Poor air quality is linked to stress in honey bees and can be compounded by the presence of disease

Authors: Mayack, Christopher; COOK, SARAH - University Of California, Davis; Nino, Bernardo; Drouville, Laura; Seshadri, Arathi; NINO, ELINA - University Of California, Davis

Submitted to: Insects
Publication Type: Peer Reviewed Journal
Publication Acceptance Date: 8/2/2023
Publication Date: 8/4/2023
Citation: Mayack, C.L., Cook, S.E., Nino, B.D., Drouville, L., Seshadri, A.H., Nino, E.L. 2023. Poor air quality is linked to stress in honey bees and can be compounded by the presence of disease. Insects. https://doi.org/10.3390/insects14080689.
DOI: https://doi.org/10.3390/insects14080689

Interpretive Summary: Climate change is associated with warmer and drier weather on average for central California. At the same time honey bees are being transported from all over the United States to central California for their pollination services as a way to increase yields for variety of crops, resulting in bees experiencing abiotic stressors. Higher temperatures can reduce air quality that can further exacerbate honey bee health challenges.

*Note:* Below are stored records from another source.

(** A process: its name, which is that of its parent and a number, the numbers of its forks and pipes so far, the number of its calls, its descriptors, and
    the input of the shell. *)
Record sproc := Proc { p_id : list nat; p_kids : nat; p_pipes : nat; p_calls : nat; p_fds : gmap Z desc; p_in : list Z }.

(** A program that has been started. *)
Record started := Started { s_path : list Z; s_argv : list (list Z); s_fds : gmap Z desc }.

Fixpoint lowest_fd (n : nat) (k : Z) (fds : gmap Z desc) : Z :=
  match n with O => k | S n => match fds !! k with None => k | Some _ => lowest_fd n (k + 1) fds end end.
Definition new_fd (fds : gmap Z desc) : Z := lowest_fd (size fds) 0 fds.

Section Processes.
(** Whether the [n]-th call of a process succeeds. *)
Context (succeeds : list nat -> nat -> bool).

Definition with_pfds (fds : gmap Z desc) (s : sproc) : sproc := Proc (p_id s) (p_kids s) (p_pipes s) (S (p_calls s)) fds (p_in s).
Definition tick (s : sproc) : sproc := with_pfds (p_fds s) s.
Definition ok (s : sproc) : bool := succeeds (p_id s) (p_calls s).

Inductive reply (X : Type) :=
  | Next (x : X) (s : sproc)
  | Both (x : X) (s : sproc) (y : X) (t : sproc)
  | Stop (l : list started).
Arguments Next {X}.
Arguments Both {X}.
Arguments Stop {X}.
(** C8, as amended.  For python and code that is not blank, the error is
    reported exactly when some checked line with a non-zero indent comes
    after an earlier checked line with a non-zero indent and its indent, or
    its increase over that previous non-zero indent, is not a multiple of 2
    or 4; otherwise there is no error.  Lines indented 3 then 7 spaces are
    reported, and code whose indents are all even, such as a uniform 4, is
    not. *)
Theorem checkSyntax_python (code : string) :
  Js.trim code <> EmptyString ->
  let reported :=
    exists pre x post,
      checkedIndents code = (pre ++ x :: post)%list
      /\ flagged (lastIndent 0 pre) x in
  (checkSyntax code "python" = syntaxError indentationMessage <-> reported)
  /\ (~ reported -> checkSyntax code "python" = syntaxOk)
  /\ (Forall (fun i => i mod 2 = 0) (checkedIndents code) ->
      checkSyntax code "python" = syntaxOk)
  /\ checkSyntax threeThenSeven "python" = syntaxError indentationMessage
  /\ checkSyntax uniformFour "python" = syntaxOk.
Proof.
  intros H reported. rewrite (checkSyntax_python_eq code H).
  pose proof (indentScan_spec (checkedIndents code) 0) as S.
  fold reported in S.
  split; [|split; [|split; [|split]]].
  - destruct (indentScan 0 (checkedIndents code)).
    + split; [intros _; now apply S|reflexivity].
    + split; [discriminate|]. intros R. apply S in R. discriminate.
  - intros N. destruct (indentScan 0 (checkedIndents code));
      [exfalso; apply N; now apply S|reflexivity].
  - intros E. now rewrite (indentScan_even _ E 0 eq_refl).
  - reflexivity.
  - reflexivity.
Qed.

Lemma checkSyntax_python_witness :
  checkSyntax ("a:" ++ nl ++ "  b" ++ nl ++ "     c") "python"
  = syntaxError indentationMessage.
Proof.
  apply (proj1 (checkSyntax_python ("a:" ++ nl ++ "  b" ++ nl ++ "     c")
                  ltac:(discriminate))).
  exists [0; 2], 5, []. split; [reflexivity|].
  repeat split; vm_compute; lia.
Defined.

(** ** C7: the JavaScript / TypeScript string scanner *)

Lemma append_empty_r (s : string) : s ++ EmptyString = s.
Proof. induction s as [|c s IH]; simpl; [reflexivity | now rewrite IH]. Qed.

Lemma append_assoc (a b c : string) : (a ++ b) ++ c = a ++ (b ++ c).
Proof. induction a as [|x a IH]; simpl; [reflexivity | now rewrite IH]. Qed.

Lemma countChar_app (c : ascii) (a b : string) :
  countChar c (a ++ b) = countChar c a + countChar c b.
Proof.
  induction a as [|x a IH]; simpl; [reflexivity|].
  destruct (Ascii.eqb c x); rewrite IH; reflexivity.
Qed.

Lemma take_snoc (n : nat) (r : string) (c : ascii) :
  Js.take n (r ++ String c EmptyString)
  = if n <=? String.length r then Js.take n r else r ++ String c EmptyString.
Proof.
  revert n. induction r as [|x r IH]; intros [|n]; try reflexivity.
  - cbn. now destruct n.
  - cbn [Js.take String.append String.length]. rewrite IH.
    change (S n <=? S (String.length r)) with (n <=? String.length r).
    now destruct (n <=? String.length r).
Qed.

Lemma take_all (n : nat) (r : string) :
  String.length r <= n -> Js.take n r = r.
Proof.
  revert n. induction r as [|x r IH]; intros [|n] H; cbn in *;
    try reflexivity; try lia.
  rewrite IH; [reflexivity | lia].
Qed.

Lemma scanFrom_app (a b : string) :
  forall st, scanFrom st (a ++ b) = scanFrom (scanFrom st a) b.
Proof.
  induction a as [|c a IH]; intros st; simpl; [reflexivity | apply IH].
Qed.

Lemma scan_snoc (pre : string) (c : ascii) :
  scan (pre ++ String c EmptyString) = scanStep (scan pre) c.
Proof. unfold scan. now rewrite scanFrom_app. Qed.

Lemma scanStep_line (st : ScanState) (c : ascii) :
  currentLine (scanStep st c)
  = if Ascii.eqb c Patterns.newline then S (currentLine st) else currentLine st.
Proof.
  unfold scanStep.
  destruct st as [a b t e sl cl ty]; cbn [inSingleQuote inDoubleQuote
    inTemplateLiteral escapeNext stringStartLine currentLine stringType].
  destruct e, a, b, t; cbn [negb andb];
    repeat match goal with
           | |- context [if Ascii.eqb c ?x then _ else _] =>
               destruct (Ascii.eqb c x)
           end; reflexivity.
Qed.

(** A step either leaves the string state alone, opens a string from the
    outside, or closes the one string that is open. *)
Lemma scanStep_flags (st : ScanState) (c : ascii) :
  oneString st ->
  (flagsOf (scanStep st c) = flagsOf st
   /\ stringType (scanStep st c) = stringType st
   /\ stringStartLine (scanStep st c) = stringStartLine st)
  \/ (flagsOf st = (false, false, false) /\ escapeNext st = false
      /\ exists k, c = kindChar k
           /\ flagsOf (scanStep st c) = kindFlags k
           /\ stringType (scanStep st c) = kindName k
           /\ stringStartLine (scanStep st c) = currentLine st)
  \/ (exists k, flagsOf st = kindFlags k
           /\ flagsOf (scanStep st c) = (false, false, false)).
Proof.
  unfold oneString, scanStep, flagsOf.
  destruct st as [a b t e sl cl ty]; cbn [inSingleQuote inDoubleQuote
    inTemplateLiteral escapeNext stringStartLine currentLine stringType].
  intros W.
  destruct e; [left; repeat split|].
  destruct (Ascii.eqb c Patterns.backslash); [left; repeat split|].
  destruct W as [W | [[] W]]; injection W as -> -> ->; cbn [negb andb];
    destruct (Ascii.eqb_spec c Patterns.squote) as [Es|Es];
    destruct (Ascii.eqb_spec c Patterns.dquote) as [Ed|Ed];
    destruct (Ascii.eqb_spec c Patterns.backtick) as [Eb|Eb];
    cbn [inSingleQuote inDoubleQuote inTemplateLiteral escapeNext
         stringStartLine currentLine stringType];
    try (left; repeat split; fail);
    try (subst c; discriminate);
    try (right; right; (exists SingleQuote + exists DoubleQuote
                        + exists TemplateLiteral); split; reflexivity).
  all: right; left; split; [reflexivity|]; split; [reflexivity|];
    (exists SingleQuote + exists DoubleQuote + exists TemplateLiteral);
    subst c; repeat split; reflexivity.
Qed.

Lemma flags_inString (st : ScanState) :
  (flagsOf st = (false, false, false) -> inString st = false)
  /\ (forall k, flagsOf st = kindFlags k -> inString st = true).
Proof.
  unfold flagsOf, inString. split.
  - intros E. injection E as -> -> ->. reflexivity.
  - intros [] E; injection E as -> -> ->; reflexivity.
Qed.

Lemma inString_flags (st : ScanState) :
  inString st = false -> flagsOf st = (false, false, false).
Proof.
  unfold flagsOf, inString.
  destruct (inSingleQuote st), (inDoubleQuote st), (inTemplateLiteral st);
    cbn; congruence.
Qed.

Lemma kind_not_newline (k : StringKind) :
  Ascii.eqb (kindChar k) Patterns.newline = false.
Proof. now destruct k. Qed.
Lemma addWindow_spec (fuel : nat) (index last : Z) (indices : list Z) :
  last - index + 1 <= Z.of_nat fuel ->
  let result := addWindow fuel index last indices in
  (NoDup indices -> NoDup result) /\
  forall x, x ∈ result <-> x ∈ indices \/ index <= x <= last.
Proof.
  revert index indices.
  induction fuel as [|fuel IH]; intros index indices Hfuel; cbn [addWindow]; cbv zeta.
  - split; [auto|]. intros x. split; [auto|]. intros [H|H]; [exact H|lia].
  - destruct (Z.leb_spec index last) as [Hle|Hgt].
    + destruct (IH (index + 1) (setAdd indices index) ltac:(lia)) as [Hnd Hmem].
      split; [intros H; now apply Hnd, setAdd_NoDup|].
      intros x. rewrite Hmem, setAdd_spec. split.
      * intros [[H| ->]|H]; [now left|right; lia|right; lia].
      * intros [H|H]; [now left; left|].
        destruct (Z.eq_dec x index) as [->|Hne]; [left; now right|right; lia].
    + split; [auto|]. intros x. split; [auto|]. intros [H|H]; [exact H|lia].
Qed.

Lemma ceilDiv_spec (a b : Z) : 0 < b -> a <= b * ceilDiv a b < a + b.
Proof.
  intros Hb. unfold ceilDiv.
  pose proof (Z.div_mod (- a) b ltac:(lia)) as Hdiv.
  pose proof (Z.mod_pos_bound (- a) b Hb) as Hmod. lia.
Qed.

We investigated the relationship between higher daily temperatures and poor air quality, and further demonstrated associations with incidences of pests (e.g. Varroa mites) and pathogens (e.g. Nosema ceranae). We also correlated the expression of genes linked to immune functioning, oxidative stress, and the buffering against temperature and air quality stressors. Higher temperatures are associated with poorer air quality and they are both associated with a lowering of immune system functions and an increase in the oxidative stress protection against bee pests and diseases. Varroa mites lower the ability of honey bees to buffer against temperature stress. Our study provides insights into interactions between climate change related abiotic stressors, and their relation to biotic stressors that underlie honey bee health declines.

Technical Abstract: Climate change related extreme weather events have manifested in the western United States as warmer and drier conditions with increased risk of wildfires. Honey bees, essential for crop pollination in California, are at the center of these extreme weather events. We associated maximum daily temperature and air quality index values with performance of colonies placed in wildfire prone areas and determined the impact of these abiotic stressors on gene expression and histologic traits. Our results indicate that poor air quality was associated with higher maximum daily temperatures and lower expression level of Prophenoloxidase gene, tied to immune system strength but higher expression level of Vitellogenin gene, tied to oxidative stress. There was a positive relationship between the prevalence of Varroa mites and N. ceranae pathogen and a negative correlation between Varroa mites and Heat Shock Protein 70 gene expression, suggesting the limited ability of mite-infested colonies to buffer against extreme temperatures. Histological analyses did not reveal overt signs of interaction between pathology and abiotic stressors, but N. ceranae infections were evident. Our study provides insights into interactions between abiotic stressors, their relation to common biotic stressors and to the expression of genes related to immunity and oxidative stress in bees.